Con la participación del príncipe heredero, la victoria sorprende al mundo
Noruega festejó en Oslo con victoria sorpresa contra Brasil
Miles de noruegos celebraron en Oslo tras la victoria 2-1 de Noruega sobre Brasil, que marcará su mejor actuación en el Mundial. El príncipe heredero Haakon se unió a las fiestas, mientras medios destacan el «milagro» del triunfo.
La noche de Oslo se convirtió en una fiesta inolvidable tras la sorpresa de Noruega. El país escandinavo venció a Brasil 2-1 en octavos de final del Mundial, un logro inédito para la selección. Erling Haaland, el delantero estrella, marcó el doblete que permitió al conjunto noruego avanzar a cuartos de final. En el estadio, miles de personas se reunieron alrededor del palacio real, convirtiendo la capital en una gran celebración. El príncipe heredero Haakon, al igual que los aficionados, se sumó a las coreografías del «Ro», el canto vikingo que se viralizó en redes.
El triunfo no solo fue un resultado inesperado, sino un paso hacia lo inimaginable para muchos. Según el diario VG, la victoria es un «milagro» que pone a Noruega en el mapa del fútbol mundial. El análisis de los medios revela que el equipo noruego dominó el partido, con un 65% de posesión de balón, algo inusual en un partido contra un gigante como Brasil. «Hemos mandado a Brasil al banquillo», escribió el Aftenposten, mientras que el Dagbladet destacó que «Noruega no solo venció, sino que lo hizo con autoridad».
En las calles de Oslo, el entusiasmo se desbordó. Un aficionado con casco vikingo exclamó «¡Es una locura!» frente a la tele, mientras otro afirmó en directo: «Nunca habría creído que esto fuera posible». El «Ro» se convirtió en una manifestación de unidad, un himno que los noruegos repiten como si fuera un ritual. El príncipe Haakon, entre los celebrantes, no solo se unió a los gritos, sino que también se abrazó a sus hijos, la princesa Ingrid Alexandra y el príño Sverre Magnus, en una imagen que simboliza la pasión del país.

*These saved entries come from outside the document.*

Lemma discard_all_data ids self :
  missions_data (fold_left discard ids self)
  = fold_left (fun d k => Dict.pop k d) ids (missions_data self).
Proof.
  revert self. induction ids as [|k ids IH]; intros self; cbn [fold_left];
    [reflexivity | now rewrite IH].
Qed.

Lemma pop_all_nodup {V} (ids : list str) (d : list (str * V)) :
  NoDup (Dict.keys d) ->
  NoDup (Dict.keys (fold_left (fun d k => Dict.pop k d) ids d)).
Proof.
  revert d. induction ids as [|k ids IH]; intros d Hnd; cbn [fold_left];
    [assumption | auto using pop_keys_nodup].
Qed.

(** The cleanup on a store whose timestamps are strings without offset,
    when the cutoff is a date. *)
Lemma cleanup_plain now days self :
  NoDup (Dict.keys (missions_data self)) ->
  plain_timestamps self ->
  cutoff_in_range now days ->
  prunes_exactly (read_timestamp_expired now days) now days self.
Proof.
  intros Hnd Hfree Hrange. unfold prunes_exactly, _cleanup_old_missions.
  destruct (old_missions_plain now days (missions_data self) [] Hfree)
    as (ids & Hrun & Hids).
  rewrite Hrange, Hrun. cbn [app].
  eexists. split; [reflexivity|].
  intros id r Hget.
  assert (Hin : (id, r) ∈ missions_data self) by now apply get_elem.
  assert (Hmarked : id ∈ ids <-> read_timestamp_expired now days r).
  { rewrite Hids. split; [|eauto].
    intros (r' & Hin' & Hexp). apply (elem_get _ _ _ Hnd) in Hin'. congruence. }
  assert (Hnd' : NoDup (Dict.keys (missions_data (fold_left discard ids self)))).
  { rewrite discard_all_data. now apply pop_all_nodup. }
  assert (Hstays : id ∉ ids ->
            Dict.get id (missions_data (fold_left discard ids self)) = Some r).
  { intros Hout. apply (elem_get _ _ _ Hnd').
    rewrite discard_all_data. apply pop_all_elem. now split. }
  assert (Hkept : id ∉ ids -> kept id r self (fold_left discard ids self)).
  { intros Hout. split; [now apply Hstays|]. rewrite discard_all_seen. tauto. }
  split; [|split].
  - unfold removed. rewrite <- Hmarked, discard_all_seen. split.
    + intros [_ Hnone]. destruct (decide (id ∈ ids)) as [|Hout]; [assumption|].
      rewrite (Hstays Hout) in Hnone. discriminate.
    + intros Hmark. split; [tauto|].
      apply get_none_keys. intros Hkey. apply keys_elem in Hkey as [r' Hr'].
      rewrite discard_all_data in Hr'. apply pop_all_elem in Hr' as [_ Hout].
      now apply Hout.
  - intros Hfresh. apply Hkept. now rewrite Hmarked.
  - intros (s & Hs & Hparse). apply Hkept.
    rewrite Hmarked. intros (s' & t & Hs' & Ht & _).
    unfold seen_at_or_epoch in Hs'. rewrite Hs in Hs'. cbn in Hs'. congruence.
Qed.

Este logro no solo redefine la historia del fútbol noruego, sino que también pone a la selección en un escenario de posibilidad histórica. Con la victoria, Noruega se acerca a ser la primera nación del norte de Europa en llegar a cuartos de final del Mundial. Los analistas ya pronostican que el equipo puede ir más allá, pero lo cierto es que, por primera vez, el fútbol noruego no es solo una sorpresa, sino un protagonista.
La celebración en Oslo no solo fue un acto de alegría, sino una demostración de que Noruega ya no es un outsider. Con Haaland como referente y el «Ro» como bandera, el país se posiciona como uno de los favoritos del Mundial. La próxima etapa, cuartos de final, promete más emoción, pero el impacto de esta noche quedará grabado en la historia del fútbol.